Binge eating disorder (BED) is a newly accepted diagnosis in the DSM-V, the most recent update to the guidebook for mental health. Accordingly, the clinical approach to BED is under increased scrutiny. Treatment using food journals and cognitive behavioral techniques to break the cycle of binges remains the gold standard, but the official diagnosis will generate increased attention and funding to investigate the differences between BED and other eating disorders. It's a relief for clinicians that the committee revising the manual acknowledged the reality and prevalence of BED and put the spotlight on improving care for these patients.
With that controversy in the past, another debate is in the forefront of BED treatment: weight. Patients with anorexia are clearly underweight, whereas those with bulimia range between underweight and normal weight. Treatment of these two illnesses include weight restoration and improved health and nutrition. Binge Eating Disorder is the first eating disorder diagnosis likely to cause weight gain. Eating disorder clinicians, thrust into the obesity debate, are unsure how to respond. The greatest risk is that the overarching societal focus on weight overrides the best clinical approach for these patients.
People with BED are just as focused on feeling overweight as those with other eating disorders and erroneously view weight loss as the solution to all their problems. The problem is that clinicians may agree because these patients usually are overweight and not focus on eating disorder treatment.

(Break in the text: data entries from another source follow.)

(** * The nostrdb JNI bridge (ndk-nostrdb/src/main/cpp/ndb_jni.c)

    A shallow embedding of the native methods of
    [io.nostr.ndk.cache.nostrdb.NostrDB] and of the helper
    [json_escape_string], with the properties the specification states
    about them.

    Conventions of the embedding.
    - C integers are [Z] with the conversions written out ([to_jlong],
      [to_uint64], [to_uint16], [size_t]).
    - A handle passed as [jlong] and cast to a pointer is an [option]:
      [None] is the null pointer, [Some x] points to the live object [x].
    - A Java reference returned by a native method is an [option] as well:
      [None] is Java's [null].
    - The handle of the engine stays a [jlong]: zero is the null pointer,
      any other value is the engine of the process.
    - Requests for memory ([malloc], [NewLongArray], [NewStringUTF], ...)
      may fail; which ones do is decided by the [process] the method runs
      in. A store through a pointer the source does not check is a
      [Fault].
    - The engine ([nostrdb.h]) is an interface, [Nostrdb]; its reference
      instance [spec_engine] follows the specification. *)

From Stdlib Require Import ZArith List String Ascii Lia Bool.
From Stdlib.Strings Require Import Byte.
From Stdlib Require Import DecimalString.
From stdpp Require Import base option list sorting gmap.
Import ListNotations.
Open Scope Z_scope.

(** ** Machine integers *)

Definition wrap_unsigned (bits z : Z) : Z := z mod 2 ^ bits.

Definition wrap_signed (bits z : Z) : Z :=
  (z + 2 ^ (bits - 1)) mod 2 ^ bits - 2 ^ (bits - 1).

(** [size_t] and [uint64_t] are 64 bits wide (arm64-v8a, x86_64). *)
Definition size_t : Z → Z := wrap_unsigned 64.
Definition to_uint64 : Z → Z := wrap_unsigned 64.
Definition to_uint16 : Z → Z := wrap_unsigned 16.
Definition to_jlong : Z → Z := wrap_signed 64.
Definition to_jint : Z → Z := wrap_signed 32.

(** ** Character buffers *)

Definition NUL : ascii := "000"%char.
Definition DQUOTE : ascii := "034"%char.
Definition BACKSLASH : ascii := "\"%char.
Definition LF : ascii := "010"%char.
Definition CR : ascii := "013"%char.
Definition TAB : ascii := "009"%char.

(** [(unsigned char)c] *)
Definition uchar (c : ascii) : Z := Z.of_N (N_of_ascii c).
(** * Regressors: polynomial model matrix, scaler, solvers and dispatcher

    A shallow embedding of [src/regressors.py].

    Numbers are exact rationals ([Qc]): a NumPy float array is read as an
    array of rationals, so the arithmetic identities below are exact where
    floating point rounds.  NumPy divides by zero without an exception and
    stores a non-finite float; the rationals have none, so every statement
    about a quotient assumes a divisor that is not zero (for [center]: no
    constant column).  One-dimensional arrays are lists; a two-dimensional
    array is the list of its rows, so an array without rows does not
    record its number of columns, and the statements about products with
    such an array say so.  Python exceptions are values of [exn]; a
    computation that may raise returns a [result].  The one array that is
    updated in place, the train model matrix handed to [center], lives in
    a store of array objects addressed by location; an object carries its
    element type, because an assignment into an integer array keeps only
    the integer part of what is assigned. *)

From Stdlib Require Import QArith Qcanon ZArith Lia.
From stdpp Require Import base option list sorting strings numbers gmap.

(** ** Python values, exceptions and control flow *)

Module Py.

Inductive exn : Set :=
| AssertionError
| IndexError
| KeyError
| TypeError
| ValueError
| ZeroDivisionError
| NotImplementedError.
(* =============================================================== *)
(** ** Setting the actions of a rule *)

(** X10: [setPushRuleActions] with actions first rewrites the actions and
    then enables the rule.  If the rewrite is rejected the enable is never
    sent and the rule table is unchanged; if only the enable is rejected
    the rule keeps its new actions and its old enabled flag; if both are
    accepted the stored rule has the new actions and is enabled, with the
    id and pattern it had. *)
Theorem setPushRuleActions_with_actions (id : string) (k : PushRuleKind)
    (acts : list PushRuleAction) (w : World) :
  let rewrite := SetPushRuleActions "global" k id acts in
  let enable := SetPushRuleEnabled "global" k id true in
  let result := setPushRuleActions id k (Some acts) w in
  let t := pushRules (server w) in
  let t' := pushRules (server (snd result)) in
  match handle rewrite (server w) with
  | None =>
      fst result = Throw (RequestRejected rewrite)
      /\ received (server (snd result)) = received (server w) ++ [rewrite]
      /\ t' = t
  | Some s1 =>
      received (server (snd result)) = received (server w) ++ [rewrite; enable]
      /\ exists r,
           storedRule k id t = Some r
           /\ if rejects (server w) (S (List.length (received (server w))))
              then fst result = Throw (RequestRejected enable)
                   /\ storedRule k id t'
                      = Some (mkPushRule (pr_rule_id r) (pr_enabled r) acts (pr_pattern r))
              else fst result = Return tt
                   /\ storedRule k id t'
                      = Some (mkPushRule (pr_rule_id r) true acts (pr_pattern r))
  end.
Proof.
  cbv zeta. unfold setPushRuleActions, bind, await, request.
  destruct (handle (SetPushRuleActions "global" k id acts) (server w)) as [s1|] eqn:E1;
    simpl; [|auto].
  pose proof (handle_Some _ _ _ E1) as [R1 [A1 [J1 _]]].
  destruct (applyCall_SetPushRuleActions_all _ _ _ _ _ _ A1) as [[r Hr] S1].
  assert (Hs1 : storedRule k id (pushRules s1)
                = Some (mkPushRule (pr_rule_id r) (pr_enabled r) acts (pr_pattern r))).
  { rewrite S1, Hr. simpl. now rewrite PushRuleKind_eqb_refl, String.eqb_refl. }
  assert (L1 : List.length (received s1) = S (List.length (received (server w)))).
  { rewrite R1, length_app. simpl. now rewrite Nat.add_1_r. }
  unfold handle. rewrite L1, J1.
  destruct (rejects (server w) (S (List.length (received (server w))))).
  - simpl. split; [now rewrite R1, <- app_assoc|]. exists r. auto.
  - assert (A2 : exists t2, applyCall (SetPushRuleEnabled "global" k id true) (pushRules s1)
                            = Some t2).
    { simpl. unfold storedRule in Hs1.
      destruct (hasRule id (rulesOfKind k (pushRules s1))) eqn:Hh; [eauto|].
      exfalso. unfold hasRule in Hh.
      apply find_some in Hs1. destruct Hs1 as [Hin Hid].
      assert (existsb (fun r0 => pr_rule_id r0 =? id) (rulesOfKind k (pushRules s1)) = true)
        by (apply existsb_exists; eauto).
      congruence. }
    destruct A2 as [t2 A2]. rewrite A2. simpl.
    split; [now rewrite R1, <- app_assoc|]. exists r. split; [exact Hr|].
    split; [reflexivity|].
    rewrite (applyCall_SetPushRuleEnabled_all _ _ _ _ _ _ A2), Hs1. simpl.
    now rewrite PushRuleKind_eqb_refl, String.eqb_refl.
Qed.
(** * Breakpoint event notification adapter

    A shallow embedding of [examples/adapters/notify.py]: the function
    [notify] builds one event, posts it to the Breakpoint service with
    [requests.post] and hands back the decoded acknowledgment.

    The embedding keeps Python's moving parts explicit:
    - values that travel in the payload are JSON values ([json]);
    - dictionaries are finite maps with string keys;
    - the wall clock, the remote service and the JSON decoder are the
      surroundings of the process ([Env]);
    - a call threads the process state ([Proc]: clock reads made so far
      and the requests handed to [requests.post]) and ends by returning,
      raising, or blocking for ever ([outcome]). *)

From Stdlib Require Import ZArith Ascii PrimFloat FloatOps SpecFloat Uint63.
From stdpp Require Import gmap strings pretty list.

Open Scope Z_scope.
Set Warnings "-register-all".

(** ** Values *)

(** A value that [json.dumps] accepts.  Numbers are the integers; no
    property below looks inside a number. *)
Inductive json : Type :=
| JNull
| JBool (b : bool)
| JInt (n : Z)
| JStr (s : string)
| JList (l : list json)
| JDict (d : list (string * json)).

(** ** Exceptions and outcomes *)

Inductive type_error : Type :=
| TooManyPositional (given : nat)
| MultipleValues (param : string)
| MissingArgument (param : string).

Record Response : Type := mkResponse {
  status_code : Z;
  text : string
}.

(** The exceptions a call of [notify] can end with.  [Timeout],
    [ConnectionError], [HTTPError] and [JSONDecodeError] are those of
    [requests.exceptions]; [Timeout] records the limit that ran out and
    [HTTPError] the response it was raised for. *)
Inductive exn : Type :=
| TypeError (why : type_error)
| ValueError
| OverflowError
| ConnectionError
| Timeout (limit : Z)
| HTTPError (resp : Response)
| JSONDecodeError.

(** How a computation ends.  [Blocks] is a call that never comes back. *)
Inductive outcome (A : Type) : Type :=
| Returns (a : A)
| Raises (e : exn)
| Blocks.
Arguments Returns {A} a.
Arguments Raises {A} e.
Arguments Blocks {A}.

(** The error classes of the specification, and the exception each one
    stands for in this adapter. *)
Inductive error_class : Type :=
| TransportError
| ProtocolError
| DecodeError
| OtherError.

Definition classify (e : exn) : error_class :=
  match e with
  | ConnectionError | Timeout _ => TransportError
  | HTTPError _ => ProtocolError
  | JSONDecodeError => DecodeError
  | TypeError _ | ValueError | OverflowError => OtherError
  end.

(** ** Floats: [datetime.timestamp()] and [int()] *)

(** An integer as a double; exact below 2^53, which covers every second
    count and microsecond of a [datetime]. *)
Definition float_of_Z (z : Z) : float :=
  if z <? 0
  then PrimFloat.opp (PrimFloat.of_uint63 (Uint63.of_Z (- z)))
  else PrimFloat.of_uint63 (Uint63.of_Z z).

(** Python's [int(x)] on a float: truncation towards zero; [inf] raises
    OverflowError and [nan] ValueError. *)
Definition py_int (x : float) : exn + Z :=
  match Prim2SF x with
  | S754_zero _ => inr 0
  | S754_finite s m e =>
      let mag := if 0 <=? e
                 then Z.shiftl (Z.pos m) e
                 else Z.shiftr (Z.pos m) (- e) in
      inr (if s then - mag else mag)
  | S754_infinity _ => inl OverflowError
  | S754_nan => inl ValueError
  end.

(** ** Dates *)

(** The fields of a naive [datetime]. *)
Record DateTime : Type := mkDateTime {
  year : N;
  month : N;
  day : N;
  hour : N;
  minute : N;
  second : N;
  microsecond : N
}.

Fixpoint zeros (n : nat) : string :=
  match n with
  | O => ""
  | S n' => String "0"%char (zeros n')
  end.

(** [%0wd] on a non-negative number. *)
Definition zfill (w : nat) (n : N) : string :=
  let s := pretty n in
  zeros (w - String.length s) +:+ s.

(** [datetime.isoformat()] of a naive datetime: the fraction is printed
    only when the microsecond is not zero. *)
Definition isoformat (d : DateTime) : string :=
  zfill 4 (year d) +:+ "-" +:+ zfill 2 (month d) +:+ "-" +:+ zfill 2 (day d)
  +:+ "T" +:+ zfill 2 (hour d) +:+ ":" +:+ zfill 2 (minute d)
  +:+ ":" +:+ zfill 2 (second d)
  +:+ (if (microsecond d =? 0)%N then "" else "." +:+ zfill 6 (microsecond d)).

(** [datetime.timestamp()] of a naive datetime: the POSIX second count of
    the local time as a double, plus the microseconds over a million. *)
Definition timestamp_of (seconds : Z) (us : N) : float :=
  PrimFloat.add (float_of_Z seconds)
                (PrimFloat.div (float_of_Z (Z.of_N us)) 1e6%float).

(** [int(timestamp * 1000)], the number inside the event id. *)
Definition millis_of (seconds : Z) (us : N) : exn + Z :=
  py_int (PrimFloat.mul (timestamp_of seconds us) 1000%float).

Definition is_inr {A B : Type} (x : A + B) : bool :=
  match x with inr _ => true | inl _ => false end.

(** One reading of the system clock: the POSIX second count, the UTC
    calendar fields that [utcnow()] shows (the microsecond is the same in
    local time), and the fact that the timestamp of a datetime is a
    finite double. *)
Record Instant : Type := mkInstant {
  posix_seconds : Z;
  utc : DateTime;
  timestamp_finite : is_inr (millis_of posix_seconds (microsecond utc)) = true
}.

Definition timestamp (i : Instant) : float :=
  timestamp_of (posix_seconds i) (microsecond (utc i)).

(** ** Requests, the surroundings and the process state *)

Record Request : Type := mkRequest {
  req_method : string;
  req_url : string;
  req_headers : gmap string string;
  req_json : gmap string json;
  req_timeout : option Z
}.

(** What the remote end does with one request. *)
Inductive Service : Type :=
| Unreachable
| Silent
| Replies (resp : Response).

(** The module constants read from the environment at import. *)
Record Config : Type := mkConfig {
  BREAKPOINT_URL : string;
  BREAKPOINT_TOKEN : string
}.

(** The surroundings of the process: the [n]-th reading of the clock,
    what the service does with the [n]-th request, and the decoder behind
    [Response.json()] ([None] when the text is not JSON). *)
Record Env : Type := mkEnv {
  clock : nat -> Instant;
  service : nat -> Request -> Service;
  json_loads : string -> option json
}.

Record Proc : Type := mkProc {
  clock_reads : nat;
  wire : list Request
}.

(** ** The monad of a Python call *)

Definition py (A : Type) : Type := Proc -> outcome A * Proc.

Definition py_ret {A : Type} (a : A) : py A := fun p => (Returns a, p).

Definition py_raise {A : Type} (e : exn) : py A := fun p => (Raises e, p).

Definition py_bind {A B : Type} (m : py A) (k : A -> py B) : py B :=
  fun p =>
    match m p with
    | (Returns a, p') => k a p'
    | (Raises e, p') => (Raises e, p')
    | (Blocks, p') => (Blocks, p')
    end.

#[global] Instance py_mret : MRet py := @py_ret.
#[global] Instance py_mbind : MBind py := fun A B k m => py_bind m k.

Definition lift_sum {A : Type} (x : exn + A) : py A :=
  match x with
  | inl e => py_raise e
  | inr a => py_ret a
  end.

(** ** The adapter *)

Section Adapter.

Variable cfg : Config.
Variable env : Env.

(** [datetime.datetime.now()] and [datetime.datetime.utcnow()]: each one
    reads the system clock once. *)
Definition read_clock : py Instant :=
  fun p => (Returns (clock env (clock_reads p)),
            {| clock_reads := S (clock_reads p); wire := wire p |}).

Definition datetime_now : py Instant := read_clock.

Definition datetime_utcnow : py DateTime := i ← read_clock; mret (utc i).

(** [requests.post(url, headers=..., json=..., timeout=...)].  The call
    is recorded, then the service decides: a reply comes back as the
    response; a connection that cannot be made raises ConnectionError; a
    service that stays silent raises Timeout when the limit runs out, and
    blocks the caller for ever when no limit was given. *)
Definition requests_post (url : string) (headers : gmap string string)
    (payload : gmap string json) (timeout : option Z) : py Response :=
  fun p =>
    let req := {| req_method := "POST"; req_url := url;
                  req_headers := headers; req_json := payload;
                  req_timeout := timeout |} in
    let p' := {| clock_reads := clock_reads p; wire := wire p ++ [req] |} in
    match service env (length (wire p)) req with
    | Replies resp => (Returns resp, p')
    | Unreachable => (Raises ConnectionError, p')
    | Silent =>
        match timeout with
        | Some limit => (Raises (Timeout limit), p')
        | None => (Blocks, p')
        end
    end.

(** [Response.raise_for_status()]: HTTPError for a 4xx or a 5xx status. *)
Definition raise_for_status (resp : Response) : py unit :=
  if (400 <=? status_code resp) && (status_code resp <? 500)
  then py_raise (HTTPError resp)
  else if (500 <=? status_code resp) && (status_code resp <? 600)
  then py_raise (HTTPError resp)
  else mret tt.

The result of weight obsession in BED patients is serial dieting followed by worsening relapses of binging and, ironically, subsequent weight gain. The pattern isn't all that different from all serial dieters except for the two things that make BED an eating disorder: binging rather than overeating in response to dieting, and the internal punishing dialogue, discussed at length in this blog, present in all eating disorders.
In anorexia and bulimia, much of the focus in therapy stems from feeling fat even when normal weight or very underweight. Accordingly, treatment involves challenging the obviously distorted thoughts about body and weight and linking these thoughts with the self-loathing associated with the eating disorder. Countering the distorted thoughts is easier when it's clear the patient isn't overweight at all: the fat thoughts are a distortion, the punishment meted out by the eating disorder.
In a patient with BED, the practical thoughts about being overweight are often true, and the societal focus on obesity reaffirms these same punishing eating disorder thoughts as occur in anorexia and bulimia. It's much harder to convince a patient with BED that the fat thoughts are distortions if the person is overweight. Being overweight, to the sick person, confirms that the person is truly horrific and that weight loss is the only way to recover. This scenario complicates treatment greatly, namely forcing the therapist to confront the thoughts about weight not as a distortion but as a tool the eating disorder uses to worsen the cycle of symptoms.
When weight loss is central to BED therapy, the course of treatment quickly goes awry. The message received by the patient is that weight is the only real problem and the most shameful part of the illness. Immediately, everything else will be secondary, and the punishing thoughts become more true. The practical result inevitably is more hateful feelings that trigger more binging and continued weight gain. Just as in other eating disorders, if weight and body image are taken seriously, rather than as distortions of the disease, treatment won't work. Effective treatment includes normalizing eating with a meal plan while focusing on avoiding triggers for binges and countering the punitive thoughts of the eating disorder.
But any patient with BED will quickly point out the obvious: obesity has serious long term health consequences. No clinician can refute this statement, so it's too easy to find the conversation steered to weight loss as a primary goal of treatment. Unlike any other eating disorder, even drastic measures like Bariatric surgery often enter the discussion. At this point, the underlying emotional and physiological reasons for the binge eating, a core aspect of treatment, are secondary. The eating disorder has hijacked the conversation. As with every quick fix, the scenario will fail and trigger another slip into worsening binging.
Early on, the clinician needs to point out that BED is another eating disorder with the same eating patterns and same punishing thoughts of all eating disorders. Even if BED leads to weight gain, the goal of treatment has to be eating disorder recovery to make any headway. Focusing on weight, which certainly is affected by these illnesses, reaffirms a central tenet of the disorder and always worsens symptoms. When the patient tries to explain the health concerns of being overweight, it's important to acknowledge these statements are true but also to point treatment in a direction that can lead to improvement in the patient's quality of life.
Normalizing eating while stopping binges will lead to weight loss. Addressing the emotional triggers for binges while encouraging compassionate thoughts about oneself are central to effective therapy. To help patients with BED, clinicians need to ignore to obesity epidemic swirling in society and focus instead on what's best for this cohort of patients: treatment for their eating disorder.